Thermodynamics, kinetics and doping effects of Li intercalation in two-dimensional heterostructures for energy storage devices

Van der Waals (vdW) heterostructures are promising candidates for solid-state battery applications. Devices with Li intercalation in transition metal dichalcogenides (TMDs) exhibit high ionic mobility and stability during extended cycling, which can be accompanied by a phase transition in the TMD from the 2H phase to the 1T phase at high Li concentrations The mobility and concentration of the Li ions is highly sensitive to the composition of the heterostructure and its surrounding environment, but the underlying mechanism of this sensitivity—whether electronic, chemical, or structural—is unclear.

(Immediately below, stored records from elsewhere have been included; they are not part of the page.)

(** C5. Every iteration computes the content, the style and the
    total-variation loss of its target, and the total loss that is
    optimised is the sum of the three, each multiplied by its weight:
    an iteration that returns has computed the three losses from the
    features of its current target under the weights in force, logged
    them with their weighted sum, and replaced the target by what
    [zero_grad], [backward] on that weighted sum and [step] make of it;
    the function [backward] differentiates is the weighted sum of the
    three losses at every point; iteration [k + 1] of a run starts from
    what the first [k] have left; and under the usual conditions every
    iteration of a run returns. *)
Theorem total_loss_weighted_sum (net : network) (a : args) (r : nat)
  (lg : list event) :
  (forall su ii s w s' w',
     iteration a su ii s w = (Ok s', w') ->
     exists cw sw tw l pre post,
       pick_weights a ii s = (cw, sw, tw) /\
       compute_losses su cw sw tw (vgg w) (p_data (target s)) = Ok l /\
       total_loss l = cw * content_loss l + sw * style_loss l + tw * tv_loss l /\
       total_loss_fn su cw sw tw (vgg w, p_data (target s)) = total_loss l /\
       step (optimizer_v s)
         (backward (total_loss_fn su cw sw tw)
            (zero_grad (optimizer_v s) (vgg w, target s)))
       = (vgg w', target s', optimizer_v s') /\
       log w' = log w ++ pre
                ++ [EForward (p_data (target s));
                    ELoss ii cw sw tw (content_loss l) (style_loss l)
                      (tv_loss l) (total_loss l);
                    EZeroGrad; EBackward; EStep]
                ++ post /\
       marks pre = [] /\ marks post = []) /\
  (forall su cw sw tw netw tgt l,
     compute_losses su cw sw tw netw tgt = Ok l ->
     content_loss_of (content_layers_weights su) (get_features tgt netw None)
       (content_features su) = Ok (content_loss l) /\
     style_loss_of (style_layers_weights su) (get_features tgt netw None)
       (style_gms su) = Ok (style_loss l) /\
     tv_loss_of tgt = Ok (tv_loss l, l_h_x l, l_w_x l) /\
     total_loss l = cw * content_loss l + sw * style_loss l + tw * tv_loss l /\
     total_loss_fn su cw sw tw (netw, tgt) = total_loss l) /\
  (forall su cw sw tw netw tgt,
     total_loss_fn su cw sw tw (netw, tgt) =
     match compute_losses su cw sw tw netw tgt with
     | Ok l => cw * content_loss l + sw * style_loss l + tw * tv_loss l
     | Raise _ => 0
     end) /\
  (exists evs,
     log (snd (stylize a (mkWorld (freeze net) r lg))) = lg ++ evs /\
     forall ii cw sw tw cl sl tv tot,
       In (ELoss ii cw sw tw cl sl tv tot) evs ->
       tot = cw * cl + sw * sl + tw * tv) /\
  (forall k, (k < Z.to_nat (steps a))%nat ->
     run_iterations a (S k) (mkWorld (freeze net) r lg) =
     match run_iterations a k (mkWorld (freeze net) r lg) with
     | (Ok (su, s), w1) =>
         match iteration a su (Z.of_nat k + 1) s w1 with
         | (Ok s', w2) => (Ok (su, s'), w2)
         | (Raise e, w2) => (Raise e, w2)
         end
     | (Raise e, w1) => (Raise e, w1)
     end) /\
  (regular net -> transform_ok -> adam_keeps_shape ->
   (target_init a = "clone" \/ target_init a = "blank"
    \/ target_init a = "random")%string ->
   show_every a <> 0%Z -> 0 <= lr a ->
   forall k, (k < Z.to_nat (steps a))%nat ->
     exists su s w1 s' w2,
       run_iterations a k (mkWorld (freeze net) r lg) = (Ok (su, s), w1) /\
       iteration a su (Z.of_nat k + 1) s w1 = (Ok s', w2) /\
       run_iterations a (S k) (mkWorld (freeze net) r lg) = (Ok (su, s'), w2)).
Proof.
  assert (Hcomp : forall su cw sw tw netw tgt l,
            compute_losses su cw sw tw netw tgt = Ok l ->
            content_loss_of (content_layers_weights su) (get_features tgt netw None)
              (content_features su) = Ok (content_loss l) /\
            style_loss_of (style_layers_weights su) (get_features tgt netw None)
              (style_gms su) = Ok (style_loss l) /\
            tv_loss_of tgt = Ok (tv_loss l, l_h_x l, l_w_x l) /\
            total_loss l = cw * content_loss l + sw * style_loss l + tw * tv_loss l /\
            total_loss_fn su cw sw tw (netw, tgt) = total_loss l).
  { intros su cw sw tw netw tgt l H.
    unfold total_loss_fn. cbn [fst snd]. rewrite H.
    unfold compute_losses in H.
    destruct (content_loss_of _ _ _) as [q1|]; cbn [rbind] in H; [|discriminate].
    destruct (style_loss_of _ _ _) as [q2|]; cbn [rbind] in H; [|discriminate].
    destruct (tv_loss_of tgt) as [[[tv hx] wx]|]; cbn [rbind] in H; [|discriminate].
    inversion H; subst l; clear H. cbn. now repeat split. }
  split; [|split; [exact Hcomp|split; [|split; [|split]]]].
  - intros su ii s w s' w' H.
    destruct (@iteration_computes a su ii s s' w w' H)
      as (cw & sw & tw & l & pre & post & Hp & Hl & Hst & Hlog & Mp & Mq & _).
    destruct (Hcomp su cw sw tw (vgg w) (p_data (target s)) l Hl)
      as (_ & _ & _ & Htot & Hfn).
    exists cw, sw, tw, l, pre, post. now repeat split.
  - intros su cw sw tw netw tgt. apply total_loss_fn_sum.
  - destruct (@stylize_frame a (mkWorld (freeze net) r lg) (freeze_frozen net))
      as (evs & L & _ & F).
    exists evs. split; [exact L|].
    intros ii cw sw tw cl sl tv tot Hin.
    rewrite Forall_forall in F. now destruct (F _ Hin).
  - intros k Hk. now apply run_iterations_next.
  - intros Hreg Htr Hk Hinit Hshow Hlr k Hlt.
    assert (Hv : valid_init a = true).
    { unfold valid_init. destruct Hinit as [-> | [-> | ->]]; reflexivity. }
    now apply run_iterations_iterate.
Qed.

(** ** Termination and the shape of a run *)

(** An export that returns has logged one call that saves. *)
Lemma export_ok_log (a : args) (su : setup) (s : locals) (w w' : world) :
  export a su s w = (Ok tt, w') ->
  exists out, log w' = log w ++ [out] /\ marks [out] = [MExport].
Proof.
  unfold export. intro H.
  apply bind_ok in H. destruct H as ([t3 out] & w1 & H1 & H).
  assert (L1 : log w1 = log w).
  { destruct (str_eq (target_init a) "clone").
    - repeat (apply bind_ok in H1; destruct H1 as (? & ? & ?H & H1)).
      unfold read_local in *. unfold lift, ret in *.
      destruct (h_x s); [|discriminate]. destruct (w_x s); [|discriminate].
      unfold ret in *.
      repeat match goal with
             | E : (_, _) = (_, _) |- _ => inversion E; clear E; subst
             end.
      reflexivity.
    - unfold ret in H1. now inversion H1. }
  destruct (str_eq (out_format a) "image-only").
  - apply bind_ok in H. destruct H as (u & w2 & H2 & H).
    rewrite emit_run in H2. unfold lift in H. inversion H2; inversion H; subst.
    eexists. split; [cbn [log logged]; now rewrite L1 | reflexivity].
  - destruct (str_eq (out_format a) "comparison"); [|discriminate H].
    apply bind_ok in H. destruct H as (u & w2 & H2 & H).
    rewrite emit_run in H2. unfold lift in H. inversion H2; inversion H; subst.
    eexists. split; [cbn [log logged]; now rewrite L1 | reflexivity].
Qed.

(** C7, as the code has it.  For every [steps >= 1], a [target_init] among
    ["clone"], ["blank"] and ["random"], an [out_format] among
    ["image-only"] and ["comparison"], a [show_every] other than zero
    and a learning rate that is not negative, the loop of [stylize] runs
    exactly [steps] iterations and ends; each iteration runs one forward
    pass, on the current target, computes the losses once and lets the
    optimiser step once; and the export runs once, after the loop.

    A run is the prologue, the iterations 1 to [steps], each from what
    the one before has left, and the export.  An iteration that returns
    has computed the losses from the features of its target, updated the
    target with [zero_grad], [backward] and [step], and logged a forward
    pass, a loss computation and a step, in this order and once each.
    Under the conditions every iteration returns, and the run ends as
    the call that saves ends; a run that returns has logged the
    prologue, [steps] iterations and one export. *)
Theorem stylize_runs_steps_iterations (net : network) (a : args) (r : nat)
  (lg : list event) :
  (forall w',
     stylize a (mkWorld (freeze net) r lg) = (Ok tt, w') ->
     exists pro its out,
       log w' = lg ++ pro ++ its ++ [out] /\
       marks pro = [MForward; MForward] /\
       marks its = concat (repeat [MForward; MLoss; MStep] (Z.to_nat (steps a))) /\
       marks [out] = [MExport]) /\
  (regular net -> transform_ok -> adam_keeps_shape -> uninitialized_ok ->
   (1 <= steps a)%Z -> show_every a <> 0%Z -> 0 <= lr a ->
   (target_init a = "clone" \/ target_init a = "blank"
    \/ target_init a = "random")%string ->
   (out_format a = "image-only" \/ out_format a = "comparison")%string ->
   (forall k, (k < Z.to_nat (steps a))%nat ->
      exists su s w1 s' w2,
        run_iterations a k (mkWorld (freeze net) r lg) = (Ok (su, s), w1) /\
        iteration a su (Z.of_nat k + 1) s w1 = (Ok s', w2) /\
        run_iterations a (S k) (mkWorld (freeze net) r lg) = (Ok (su, s'), w2)) /\
   exists su t3 img w' pro its out,
     stylize a (mkWorld (freeze net) r lg)
     = (if str_eq (out_format a) "image-only"
        then save_image (out_path a) img
        else save_figure (out_path a) t3 (content su) (style su),
        w') /\
     log w' = lg ++ pro ++ its ++ [out] /\
     marks pro = [MForward; MForward] /\
     marks its = concat (repeat [MForward; MLoss; MStep] (Z.to_nat (steps a))) /\
     marks [out] = [MExport]) /\
  (forall su ii s w s' w',
     iteration a su ii s w = (Ok s', w') ->
     exists cw sw tw l pre post,
       pick_weights a ii s = (cw, sw, tw) /\
       compute_losses su cw sw tw (vgg w) (p_data (target s)) = Ok l /\
       step (optimizer_v s)
         (backward (total_loss_fn su cw sw tw)
            (zero_grad (optimizer_v s) (vgg w, target s)))
       = (vgg w', target s', optimizer_v s') /\
       log w' = log w ++ pre
                ++ [EForward (p_data (target s));
                    ELoss ii cw sw tw (content_loss l) (style_loss l)
                      (tv_loss l) (total_loss l);
                    EZeroGrad; EBackward; EStep]
                ++ post /\
       marks pre = [] /\ marks post = [] /\
       h_x s' = Some (l_h_x l) /\ w_x s' = Some (l_w_x l)) /\
  (run_iterations a 0 (mkWorld (freeze net) r lg)
   = prologue a (mkWorld (freeze net) r lg) /\
   (forall k, (k < Z.to_nat (steps a))%nat ->
      run_iterations a (S k) (mkWorld (freeze net) r lg) =
      match run_iterations a k (mkWorld (freeze net) r lg) with
      | (Ok (su, s), w1) =>
          match iteration a su (Z.of_nat k + 1) s w1 with
          | (Ok s', w2) => (Ok (su, s'), w2)
          | (Raise e, w2) => (Raise e, w2)
          end
      | (Raise e, w1) => (Raise e, w1)
      end) /\
   stylize a (mkWorld (freeze net) r lg) =
   match run_iterations a (Z.to_nat (steps a)) (mkWorld (freeze net) r lg) with
   | (Ok (su, s), w1) => export a su s w1
   | (Raise e, w1) => (Raise e, w1)
   end) /\
  (forall su s w w',
     export a su s w = (Ok tt, w') ->
     exists out, log w' = log w ++ [out] /\ marks [out] = [MExport]).
Proof.
  split; [|split; [|split; [|split]]].
  - intros w' H. unfold stylize in H.
    apply bind_ok in H. destruct H as ([su s0] & w0 & Ep & H).
    apply bind_ok in H. destruct H as (s & w1 & El & Ex). cbn [fst snd] in El, Ex.
    destruct (@prologue_log a _ w0 su s0 Ep) as (pro & L0 & Mp).
    destruct (@prologue_result ext a _ w0 su s0 Ep) as (Ht & Hc & _).
    destruct (grows_prologue a (mkWorld (freeze net) r lg)) as (e0 & _ & _ & V0).
    rewrite Ep in V0. cbn [snd vgg] in V0.
    assert (Hfr : frozen (vgg w0)) by (rewrite V0; apply freeze_frozen).
    destruct (@loop_frame ext a su (range 1 (steps a + 1)) s0 w0 Hfr Ht Hc)
      as (its & L1 & _ & _ & _ & K1).
    rewrite El in L1, K1. cbn [fst snd] in L1, K1.
    destruct (K1 s eq_refl) as (_ & _ & Mi).
    rewrite flat_map_const, range_length in Mi.
    destruct (@export_ok_log a su s w1 w' Ex) as (out & Lx & Mo).
    exists pro, its, out.
    split; [now rewrite Lx, L1, L0, <- !app_assoc|]. now repeat split.
  - intros Hreg Htr Hk Hu Hsteps Hshow Hlr Hinit Hfmt.
    assert (Hv : valid_init a = true).
    { unfold valid_init. destruct Hinit as [-> | [-> | ->]]; reflexivity. }
    split.
    { intros k Hlt. now apply run_iterations_iterate. }
    destruct (@stylize_run net a r lg Hreg Htr Hk Hu Hv Hshow Hlr (or_introl Hsteps))
      as (su & w1 & t3 & out & pro & its & E & L & Mp & Mi).
    unfold export_outcome in E.
    destruct Hfmt as [Hf | Hf]; rewrite Hf in *; cbn [str_eq String.eqb] in *.
    + exists su, t3, out, (logged w1 [ESaveImage (out_path a) out]), pro, its,
             (ESaveImage (out_path a) out).
      split; [exact E|]. split; [cbn [log logged]; now rewrite L, <- !app_assoc|].
      split; [exact Mp|]. split; [exact Mi | reflexivity].
    + exists su, t3, out,
             (logged w1 [ESaveFigure (out_path a) t3 (content su) (style su)]),
             pro, its, (ESaveFigure (out_path a) t3 (content su) (style su)).
      split; [exact E|]. split; [cbn [log logged]; now rewrite L, <- !app_assoc|].
      split; [exact Mp|]. split; [exact Mi | reflexivity].
  - intros su ii s w s' w' H. now apply iteration_computes.
  - split; [apply run_iterations_zero|].
    split; [intros k Hlt; now apply run_iterations_next|].
    apply stylize_after_iterations.
  - intros su s w w' H. now apply export_ok_log with (1 := H).
Qed.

Here, we use ab initio density functional theory (DFT) and GW calculations to provide atomistic insights into the thermodynamics, kinetics and doping effects of Li intercalation in bulk and monolayer TMDs encapsulated in hexagonal boron nitride (hBN). We show the effect of implicit and explicit (Li) doping on the relative stability of the 2H and 1T phases of TMDs with and without hBN encapsulation. We determine the energy barriers associated with the Li migration in the vdW gap and the concurrent 2H to 1T phase transition_. Finally, we use GW calculations to study the quasiparticle energy of the TMD and donor levels with and without the presence of hBN.